Of course given their other politics I suspect they're militant vegetarians and eating their sheep allies won't fly.
I wasn't trying to imply that they'd cover all 200-aces of land with greenhouses; my apologies for the misunderstanding there.

And I'm guessing building the hydroponics/greenhouses mostly underground bar a glass roof or using the nearby mountain streams for hydro-power is out of the question. Not that I suspect either would help....maybe they'd be better off growing mushrooms in underground chambers, but I imagine that runs into issues of how to keep the chambers warm enough, much less building the darn things.
 

Emperor Tippy

Merchant of Death
Super Moderator
Staff Member
Founder
Yeah, I do wonder why they would buy the land in CO. I mean West Virginia is at least as cheap and is generally a great deal better when it comes to sustainability and ease of growing things.
 

Bacle

When the effort is no longer profitable...
Founder
I wasn't trying to imply that they'd cover all 200-aces of land with greenhouses; my apologies for the misunderstanding there.
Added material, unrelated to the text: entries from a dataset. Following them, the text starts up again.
(* ===== verification/ReleaseManifest.v ===== *)
(** * Release manifests ([scripts/release_control.py])

    The snapshot of the assets of a candidate, the manifest that lists them, and
    the checks a manifest must pass before a release is promoted from it.  SHA-256
    and the full case folding of Unicode are parameters. *)

From Stdlib Require Import QArith.QArith Strings.Byte.
From S2P Require Import Prelude PyStr PyDict PyRegex PyVal PyJson JsonFacts JsonTotal VersionPlan Release ReservationFacts ReleaseValidation OciMetadata Fuzz ReleasePolicy ReleaseRuns.
#[local] Open Scope Z_scope.
#[local] Open Scope regex_scope.

Definition MANIFEST : pystr := &"release-manifest.json".
Definition NAME_RE : regex := Char ascii_alnum ⋅ rep_upto 199 (Char (λ c, ascii_alnum c || one_of "._+-" c)).
Definition ASSET_CHUNK_SIZE : Z := 1024 * 1024.

(** The retired package types: suffixes and a reason each; none at this commit. *)
Definition ASSET_RESTRICTIONS : list (list pystr * string) := [].

(** An entry of a directory: [regular] says that it is a file and no link. *)
Record file_entry : Type := FileEntry { entry_name : pystr; regular : bool; contents : bytes }.

(** [sorted(directory.iterdir())] *)
Definition by_name (l : list file_entry) : list file_entry := sorted (λ a b, str_leb (entry_name a) (entry_name b)) l.

Section manifests.
Context `{UnicodeCase} (casefold : pystr → pystr) (float_repr : Q → pystr) (sha256_hex : bytes → pystr) (repo : pystr).

(** ** Assets *)

(** [reject_restricted_assets] *)
Definition reject_restricted_assets (names : list pystr) : outcome unit :=
  for_each (λ name, for_each (λ r : list pystr * string,
    check (negb (existsb (λ suffix, endswith suffix (casefold name)) r.1)) (release_error r.2)) ASSET_RESTRICTIONS) names.

(** The loop of [stream_identity]: the bytes that were read, in chunks. *)
Fixpoint stream_loop (fuel : nat) (source : bytes) (size : Z) (seen : bytes) : Z * bytes :=
  let chunk := take (Z.to_nat ASSET_CHUNK_SIZE) source in
  match fuel, chunk with
  | S fuel, _ :: _ => stream_loop fuel (drop (Z.to_nat ASSET_CHUNK_SIZE) source) (size + Z.of_nat (length chunk)) (seen ++ chunk)
  | _, _ => (size, seen)
  end.

(** [stream_identity] *)
Definition stream_identity (source : bytes) : Z * pystr :=
  let '(size, seen) := stream_loop (length source) source 0 [] in (size, sha256_hex seen).

Definition reserved_name (name : pystr) : bool := bool_decide (casefold name = casefold MANIFEST).

Definition asset_of (name : pystr) (identity : Z * pystr) : pyobject :=
  [(&"name", VStr name); (&"size", VInt identity.1); (&"sha256", VStr identity.2)].

(** The entries of [stage_assets]; [folded] are the names so far. *)
Fixpoint stage_entries (entries : list file_entry) (folded : list pystr) : outcome (list pyobject) :=
  match entries with
  | [] => Ok []
  | e :: entries =>
    let name := entry_name e in
    _ ← release_require (regular e) "Assets must be flat regular files";
    _ ← release_require (fullmatch NAME_RE name && negb (reserved_name name)) "Unsafe or reserved asset name";
    _ ← release_require (negb (bool_decide (casefold name ∈ folded))) "Asset name collision";
    rest ← stage_entries entries (casefold name :: folded);
    Ok (asset_of name (stream_identity (contents e)) :: rest)
  end.

(** [stage_assets]; [source] is [None] when the path is no regular directory. *)
Definition stage_assets (source : option (list file_entry)) : outcome (list pyobject) :=
  match source with
  | None => Raise (release_error "Assets must be a regular directory")
  | Some entries =>
    let entries := by_name entries in
    _ ← reject_restricted_assets (entry_name <$> entries);
    assets ← stage_entries entries [];
    _ ← release_require (negb (bool_decide (assets = []))) "Cannot publish an empty assets directory";
    Ok assets
  end.

(** The manifest of [candidate]. *)
Definition candidate_manifest (full_name base channel tag sha : pystr) (snapshot : pyobject) (run_id attempt : Z)
    (created_at : pystr) (assets : list pyobject) : pyobject :=
  [(&"schema", VInt 1); (&"repository", VStr full_name); (&"version", VStr base); (&"channel", VStr channel); (&"tag", VStr tag);
   (&"source_sha", VStr sha); (&"source_policy", VDict snapshot); (&"workflow_path", VStr WORKFLOW_PATH);
   (&"run_id", VInt run_id); (&"run_attempt", VInt attempt); (&"created_at", VStr created_at); (&"assets", VList (VDict <$> assets))].

(** ** Acceptance *)

(** The items of [_validate_manifest_assets]; [names] are the folded names so far. *)
Fixpoint manifest_items (items : list pyval) (names : list pystr) : outcome unit :=
  match items with
  | [] => Ok tt
  | item :: items =>
    _ ← release_require (is_dict item) "Invalid manifest asset";
    let d := dict_of item in
    let name := str_value (get_key "name" d) in
    _ ← release_require (str_match NAME_RE (get_key "name" d) && negb (reserved_name name)) "Unsafe manifest asset name";
    _ ← release_require (negb (bool_decide (casefold name ∈ names))) "Duplicate manifest asset name";
    _ ← release_require (match get_key "size" d with VInt n => 0 <=? n | _ => false end) "Invalid manifest asset size";
    _ ← release_require (str_match SHA256 (get_key "sha256" d)) "Invalid asset checksum";
    manifest_items items (casefold name :: names)
  end.

(** [_validate_manifest_assets] *)
Definition validate_manifest_assets (manifest : pyobject) : outcome unit :=
  let assets := get_key "assets" manifest in
  _ ← release_require (is_list assets && negb (bool_decide (list_value assets = []))) "Manifest contains no assets";
  manifest_items (list_value assets) [].

(** [manifest["source_policy"]["data"]] *)
Definition manifest_policy (manifest : pyobject) : outcome pyval :=
  v ← item (&"source_policy") manifest; d ← as_dict v; item (&"data") d.

(** [_validate_manifest_plan] *)
Definition validate_manifest_plan (manifest : pyobject) (base : pystr) : outcome unit :=
  policy ← manifest_policy manifest;
  source ← item (&"source_sha") manifest;
  plan ← validate_plan float_repr sha256_hex (get_key "version_plan" manifest) (Some policy) (Some source);
  let same key := (v ← item key plan; w ← item key manifest; Ok (py_eq v w)) in
  ok ← o_and (same (&"tag")) (o_and (same (&"channel")) (o_and (v ← item (&"base_version") plan; Ok (text_is v base))
         (digest ← plan_digest float_repr sha256_hex (VDict plan); Ok (text_is (get_key "plan_sha256" manifest) digest))));
  release_require ok "Manifest differs from the frozen version plan".

Definition rc_tag_re (base : pystr) (decimal : N → bool) : regex :=
  chars (&"v" ++ base ++ &"-rc.") ⋅ Char one_to_nine ⋅ Star (Char decimal).

Definition parent_keys : list pystr := [&"tag"; &"manifest_sha256"; &"source_sha"; &"run_id"].

(** A run identifier that differs from another. *)
Definition new_run (parent_run run : pyval) : outcome bool := n ← positive parent_run "parent RC run ID"; Ok (negb (py_eq (VInt n) run)).
Lemma verify_item_ok expected v l l' :
  verify_item sha256_hex expected v l = (l', Ok tt) →
  ∃ file, dict_get (str_value (get_key "name" (dict_of v))) expected = Some file ∧ verified l' file.
Proof.
  unfold verify_item, verify_uploaded_asset. intros Hv. apply bind_M_ok in Hv as (? & d & [-> Hd]%lift_M_ok & Hv).
  apply bind_M_ok in Hv as (? & file & [-> Hf]%lift_M_ok & Hv). cbv zeta in Hv. apply bind_M_ok in Hv as (? & id & [-> _]%lift_M_ok & Hv).
  apply bind_M_ok in Hv as (l1 & b & Hb & Hv). apply lift_M_ok in Hv as [-> Hb'%release_require_ok]. injection Hb as <- Hb.
  destruct v; try done. injection Hd as ->. cbn [dict_of]. destruct (dict_get _ expected) as [f|]; [|done]. injection Hf as ->.
  exists file. split; [done|]. exists l, id, b. split; [done|]. split; [done|]. rewrite !stream_identity_spec in Hb'.
  apply bool_decide_eq_true in Hb'. injection Hb' as Hlen Hsha. split; [lia|done].
Qed.

Lemma verify_items_ok expected items l l' :
  for_each_M (verify_item sha256_hex expected) items l = (l', Ok tt) →
  ∀ v, v ∈ items → ∃ file, dict_get (str_value (get_key "name" (dict_of v))) expected = Some file ∧ verified l' file.
Proof.
  revert l. induction items as [|v items IH]; intros l Hv w; [by intros []%elem_of_nil|].
  cbn [for_each_M] in Hv. apply bind_M_ok in Hv as (l1 & [] & Hf & Hv). intros [->|Hw]%elem_of_cons; [|by eapply IH].
  apply verify_item_ok in Hf as (file & Hg & Hver). exists file. split; [done|].
  destruct (reads_each _ items (reads_verify_item expected) _ _ _ Hv) as (k & -> & _). by apply verified_more.
Qed.

(** The same names: every expected file is among the uploaded assets. *)
Lemma same_inventory_ok uploaded expected :
  same_inventory uploaded expected = Ok true →
  ∀ name, name ∈ dict_keys expected → ∃ v, v ∈ uploaded ∧ get_key "name" (dict_of v) = VStr name.
Proof.
  unfold same_inventory. case_bool_decide; [|done]. intros Hs name Hname. apply bind_ok in Hs as (names & Hn & [= Hs]).
  apply andb_true_iff in Hs as [_ Hs]. rewrite forallb_forall in Hs. specialize (Hs name). rewrite <-list_elem_of_In in Hs.
  specialize (Hs Hname). apply bool_decide_eq_true in Hs as Hin. rewrite collect_ok in Hn. clear -Hn Hin.
  induction Hn as [|v n uploaded names Hv Hn IH]; [by apply elem_of_nil in Hin|]. apply elem_of_cons in Hin as [Heq|Hin].
  - exists v. split; [by left|]. unfold hashable_name in Hv. destruct v; try done. cbn in Hv. cbn [dict_of].
    destruct (get_key "name" d); try done; congruence.
  - destruct (IH Hin) as (w & Hw & ?). exists w. split; [by right|done].
Qed.

Lemma files_by_name_get files file :
  NoDup (entry_name <$> files) → file ∈ files → dict_get (entry_name file) (files_by_name files) = Some file.
Proof.
  unfold files_by_name. enough (∀ d, NoDup (entry_name <$> files) →
    (file ∈ files → dict_get (entry_name file) (fold_left (λ d f, dict_set (entry_name f) f d) files d) = Some file)
    ∧ (entry_name file ∉ entry_name <$> files → dict_get (entry_name file) (fold_left (λ d f, dict_set (entry_name f) f d) files d) = dict_get (entry_name file) d)).
  { intros Hnd Hin. by apply (H0 [] Hnd). }
  induction files as [|f files IH]; intros d Hnd; [by split; [intros []%elem_of_nil|]|]. cbn [fold_left]. rewrite fmap_cons in *.
  apply NoDup_cons in Hnd as [Hf Hnd]. destruct (IH (dict_set (entry_name f) f d) Hnd) as [IH1 IH2]. split.
  - intros [->|Hin]%elem_of_cons; [|by apply IH1]. rewrite IH2 by done. apply dict_get_set_eq.
  - rewrite not_elem_of_cons. intros [Hne Hni]. rewrite IH2 by done. by apply dict_get_set_ne.
Qed.
(** *** The transaction *)

(** A public release is asked for with one request. *)
Definition publishing (prerelease : bool) (id : Z) : event :=
  Asked (&"releases/" ++ str_of_int id) (&"PATCH") (Some (publish_payload prerelease)) JsonMode.

Definition drafting (tag sha body : pystr) (prerelease : bool) : list event :=
  [Asked (&"git/refs") (&"POST") (Some (tag_payload tag sha)) JsonMode;
   Asked (&"releases") (&"POST") (Some (release_payload tag sha body prerelease)) JsonMode].

Definition uploading (directory : staging) (tag : pystr) (id : Z) (files : list file_entry) : list event :=
  (λ f, Uploaded (stage_dir directory) tag f id) <$> files.

Definition is_public (e : event) : Prop := match e with Asked _ method _ _ => method = &"PATCH" | _ => False end.

(** A creation sends the one request for the draft, at most once. *)
Definition creates_once (create : pyobject → M (list event) pyval) : Prop :=
  ∀ payload l l' r (sent := [Asked (&"releases") (&"POST") (Some payload) JsonMode]),
    create payload l = (l', r) → ∃ k, l' = l ++ k ∧ writes k `prefix_of` sent ∧ (is_ok r = true → writes k = sent).

Lemma create_draft_once : creates_once create_draft.
Proof. intros payload l l' r sent ->%api_trace. by exists sent. Qed.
And I'm guessing building the hydroponics/greenhouses mostly underground bar a glass roof or using the nearby mountain streams for hydro-power is out of the question. Not that I suspect either would help....maybe they'd be better off growing mushrooms in underground chambers, but I imagine that runs into issues of how to keep the chambers warm enough, much less building the darn things.
Depending on where this is, trying to dig basements or such may be...tricky, without explosives and major equipment.

The soil is also likely to be rather thin and rocky, with layers of granite or metamorphics close to the surface.
 

Bear Ribs

Well-known member
I wasn't trying to imply that they'd cover all 200-aces of land with greenhouses; my apologies for the misunderstanding there.

And I'm guessing building the hydroponics/greenhouses mostly underground bar a glass roof or using the nearby mountain streams for hydro-power is out of the question. Not that I suspect either would help....maybe they'd be better off growing mushrooms in underground chambers, but I imagine that runs into issues of how to keep the chambers warm enough, much less building the darn things.
Ah, fair enough, a greenhouse for luxury plants and getting a head start on vegetables is a good idea, as a supplement to whatever they can actually grow outside. It's just that few people get how many acres of land it takes to feed a person.

Underground housing is a decent idea for where they are assuming they have engineers capable of pulling it off. Underground growing runs into the problem that since the plants are surrounded by dirt on four sides, they only get four or five hours of direct sunlight a day instead of 12, and they're going to need all they can get to grow there.

Hydropower is possible but assuming their pictures are the actual land and not some stock photo, it looks far too dry to have a good river on it as opposed to a seasonal stream. Maintaining a hydroplant year-round is going to require that they build a dam in order to have a reservoir to power it during the dry season. That's going to run into all sorts of other issues, both the fact that usually building a reservoir is strongly controlled by the state* and you need a pretty solid engineering team to build a dam and hydroelectric plant.

*You do not technically own the water flowing in the river, and the folks downriver tend to get salty if you hoard it and there's nothing left for them, see the Water Wars where Arizona built themselves a brown-water navy to attack California for sucking too much out of the Colorado River. Black Hammer deciding they're also going to take a big chunk of that river for themselves is not going to go over well.